The factor that intervenes to negate this human right is the centuries-old system of landownership in Britain which is the foundation of our sclerotic class system, the basis of the whole superstructure of wealth creation and its appropriation by a privileged elite of owners.

We can think of the English civil war — perhaps we should define it more precisely as an early English class war — as a failed attempt to assert the principle that the land is our common property. 

The English made a good start in toppling the king and thus putting the frighteners on the privileged classes. 

The downside was that when the more egalitarian and revolutionary among the common people tried to carry the revolution forward towards a reassertion of common rights, the privileged took fright.

One consequence of the French Revolution — which followed our pioneering example in chopping off the head of their king, but went a bit further in making the republic secure — is that every French commune has the right to acquire any property on its territory that comes up for sale.

This is one of the demands put forward by that admirable organisation, the Acorn tenants’ union.

Its specific contribution to this is the proposal that if landlords choose to sell their properties, the local authority or community-led housing projects should have first refusal. 

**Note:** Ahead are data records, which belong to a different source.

Lemma count_length {A : Type} (f : A -> bool) (l : list A) :
  count f l <= Z.of_nat (length l).
Proof.
  unfold count. induction l as [|x l IH]; simpl; [lia|].
  destruct (f x); simpl length; lia.
Qed.

Lemma count_In {A : Type} (f : A -> bool) (l : list A) (a : A) :
  In a l -> f a = true -> 1 <= count f l.
Proof.
  intros Hin Hf. unfold count.
  assert (In a (List.filter f l)) as Hin' by (apply filter_In; auto).
  destruct (List.filter f l); [destruct Hin'|simpl length; lia].
Qed.

(** X19. The counts that [getStats] reports are ordered: the useable
    accounts are among the healthy ones, the healthy ones and those of this
    server are among the enabled ones, and no count exceeds the size of the
    pool. Taking the statistics changes nothing but the clock. *)
Theorem getStats_ordered env w r w' :
  getStats env w = (r, w') ->
  w' = set_tick (S (tick w)) w
  /\ exists s, r = Return s
       /\ 0 <= stats_useableAccounts s <= stats_healthyAccounts s
       /\ stats_healthyAccounts s <= stats_accounts s
       /\ 0 <= stats_serverAccounts s <= stats_accounts s
       /\ stats_accounts s <= Z.of_nat (length (accounts w)).
Proof.
  intros H. unfold getStats, countGlobalUsable in H. exec H.
  split; [done|]. eexists. split; [reflexivity|]. simpl.
  destruct w as [sk ac lk tf op tk tr]; simpl.
  split; [|split; [|split]].
  - apply count_mono. intros a Ha. unfold statsUseableFilter in Ha.
    unfold globalUsableFilter.
    apply andb_prop in Ha as [Ha _]. apply andb_prop in Ha as [Ha Hec].
    apply andb_prop in Ha as [Ha _]. apply andb_prop in Ha as [Ha _].
    apply andb_prop in Ha as [Hen _]. by rewrite Hen, Hec.
  - apply count_mono. intros a Ha. by apply andb_prop in Ha as [Hen _].
  - apply count_mono. intros a Ha. by apply andb_prop in Ha as [Hen _].
  - apply count_length.
Qed.

Lemma getStats_ordered_witness :
  exists s,
    fst (getStats (testEnv Accepted) (world [] [account1; account3; account4] options1))
      = Return s
    /\ 0 <= stats_useableAccounts s <= stats_healthyAccounts s
    /\ stats_healthyAccounts s <= stats_accounts s.
Proof.
  destruct (getStats_ordered (testEnv Accepted)
              (world [] [account1; account3; account4] options1)
              (fst (getStats (testEnv Accepted)
                      (world [] [account1; account3; account4] options1)))
              (snd (getStats (testEnv Accepted)
                      (world [] [account1; account3; account4] options1))))
    as (_ & s & Hr & Hu & Hh & _).
  - vm_compute. reflexivity.
  - exists s. auto.
Defined.

(** X20. Whenever [findUsable] finds an account, [countGlobalUsable]
    counts at least one: the account found is enabled and its error counter
    is below the threshold, before the selection and after it. *)
Theorem findUsable_counted_usable env w a w' :
  findUsable env w = (Return (Some a), w') ->
  (exists n, countGlobalUsable env w = (Return n, w) /\ 1 <= n)
  /\ globalUsableFilter env a = true.
Proof.
  intros H. rewrite findUsable_run in H. simpl in H.
  destruct (firstSorted _) as [a0|] eqn:Hfirst; [|done].
  injection H as <- <-.
  apply firstSorted_In, filter_In in Hfirst as [Hin Hf].
  assert (globalUsableFilter env a0 = true) as Hg.
  { unfold usableFilter in Hf. unfold globalUsableFilter.
    apply andb_prop in Hf as [Hf _]. apply andb_prop in Hf as [Hf Hec].
    apply andb_prop in Hf as [Hf _]. apply andb_prop in Hf as [Hf _].
    apply andb_prop in Hf as [Hf _]. apply andb_prop in Hf as [Hf _].
    apply andb_prop in Hf as [Hen _]. by rewrite Hen, Hec. }
  split.
  - eexists. split; [reflexivity|]. by eapply count_In.
  - unfold globalUsableFilter in *. apply andb_prop in Hg as [Hen Hec].
    destruct (markSelected_counters (Date_now env (tick w) / 1000) a0) as (_ & He & _).
    rewrite He.
    assert (Account.enabled (markSelected (Date_now env (tick w) / 1000) a0)
            = Account.enabled a0) as ->.
    { unfold markSelected. destruct a0; simpl.
      repeat match goal with |- context [if ?b then _ else _] => destruct b; simpl end;
        done. }
    rewrite Hen. simpl.
    destruct (Account.errorCounter a0) as [c|]; [|done]. simpl in *.
    destruct (Z.eqb_spec c 0); [subst; done|done].
Qed.

Lemma findUsable_counted_usable_witness :
  exists n,
    countGlobalUsable (testEnv Accepted) (world [] [account4; account3] options1)
      = (Return n, world [] [account4; account3] options1)
    /\ 1 <= n.
Proof.
  refine (proj1 (findUsable_counted_usable (testEnv Accepted)
                   (world [] [account4; account3] options1)
                   (markSelected 1000000 account3) _ _)).
  vm_compute. reflexivity.
Defined.

(** *** Accounts per server *)

Lemma groupCount_bump k k' groups :
  groupCount k' (group_bump k groups)
  = groupCount k' groups + (if bool_decide (k = k') then 1 else 0).
Proof.
  unfold groupCount. induction groups as [|[k0 c] rest IH]; simpl.
  - repeat case_bool_decide; simpl; congruence || lia.
  - destruct (bool_decide (k = k0)) eqn:Hk; simpl.
    + apply bool_decide_eq_true in Hk. subst k0.
      repeat case_bool_decide; simpl; congruence || lia.
    + apply bool_decide_eq_false in Hk.
      destruct (bool_decide (k0 = k')) eqn:Hk0; simpl.
      * apply bool_decide_eq_true in Hk0. subst k0.
        rewrite bool_decide_eq_false_2 by done. lia.
      * exact IH.
Qed.

Lemma groupCount_fold l : forall groups k,
  groupCount k (fold_left (fun groups a => group_bump (Account.requestServer a) groups)
                  l groups)
  = groupCount k groups
    + count (fun a => bool_decide (Account.requestServer a = k)) l.
Proof.
  unfold count. induction l as [|a l IH]; intros groups k; simpl; [lia|].
  rewrite IH, groupCount_bump.
  destruct (bool_decide (Account.requestServer a = k)); simpl length; lia.
Qed.

Lemma group_bump_fst k groups :
  forall k', k' ∈ map fst (group_bump k groups) <-> k' = k \/ k' ∈ map fst groups.
Proof.
  induction groups as [|[k0 c] rest IH]; intros k'; simpl.
  - rewrite list_elem_of_singleton. split; [by left|]. intros [H|H]; [done|].
    by apply elem_of_nil in H.
  - case_bool_decide; simpl.
    + subst k0. rewrite !elem_of_cons. tauto.
    + rewrite !elem_of_cons, IH. tauto.
Qed.

Lemma group_bump_ok k groups : groupsOk groups -> groupsOk (group_bump k groups).
Proof.
  intros [Hnd Hpos]. induction groups as [|[k0 c] rest IH]; simpl.
  - split; [apply NoDup_singleton|]. repeat constructor. simpl. lia.
  - simpl in Hnd. apply NoDup_cons in Hnd as [Hnotin Hnd].
    apply Forall_cons in Hpos as [Hc Hpos]. simpl in Hc.
    case_bool_decide; simpl.
    + split; [by apply NoDup_cons|]. apply Forall_cons. simpl. split; [lia|done].
    + destruct (IH Hnd Hpos) as [Hnd' Hpos'].
      split; [|by apply Forall_cons].
      apply NoDup_cons. split; [|done]. simpl. intros Hin.
      apply group_bump_fst in Hin as [->|Hin]; done.
Qed.

Lemma groupByServer_ok l : groupsOk (groupByServer l).
Proof.
  unfold groupByServer.
  assert (groupsOk []) as Hnil by (split; constructor).
  revert Hnil. generalize (@nil (option string * Z)).
  induction l as [|a l IH]; intros groups Hok; simpl; [done|].
  by apply IH, group_bump_ok.
Qed.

Any homes bought by the local authority should be converted into council homes, with the tenant remaining in situ if they wish to. This will prevent eviction of tenants and increase council housing stock.

The Covid-19 crisis has brought to a head the deepening housing crisis in Britain. Because both the furlough scheme and, more immediately, the temporary interdict on evictions are due to end as Chancellor Rishi Sunak manoeuvres to reimpose traditional Tory austerity economic thinking, the question of housing security and affordable rents has become an urgent issue in the minds of millions.

There is a whole catalogue of policies which Labour could, and should, put at the centre of a nationwide campaign to extend to millions of working people a sense of security and an affordable and decent place to live.

There is nothing in socialism that is incompatible with the ownership of a house. 

Socialist Germany, for example, had a higher incidence of private ownership than did capitalist Germany. It is the land on which houses stand that rightfully belongs to us all.

For today, limits on the power of landlords to evict should be maintained and security of tenure protected by an end to “no fault” evictions. 

Rents should be determined not by market pressures but by legally enforceable limits in line with local income levels.

Rent gobbles up the biggest part of wages and one in four renters live in poverty, with more than half the families with children in private rented accommodation living below the poverty line.

The answer in the short term is regulation and rent controls. Regulation raises standards and imposes better behaviour on both landlords and tenants. 

Rent controls will restructure the housing market and, coupled with a massive increase in council housebuilding, could make a world of difference.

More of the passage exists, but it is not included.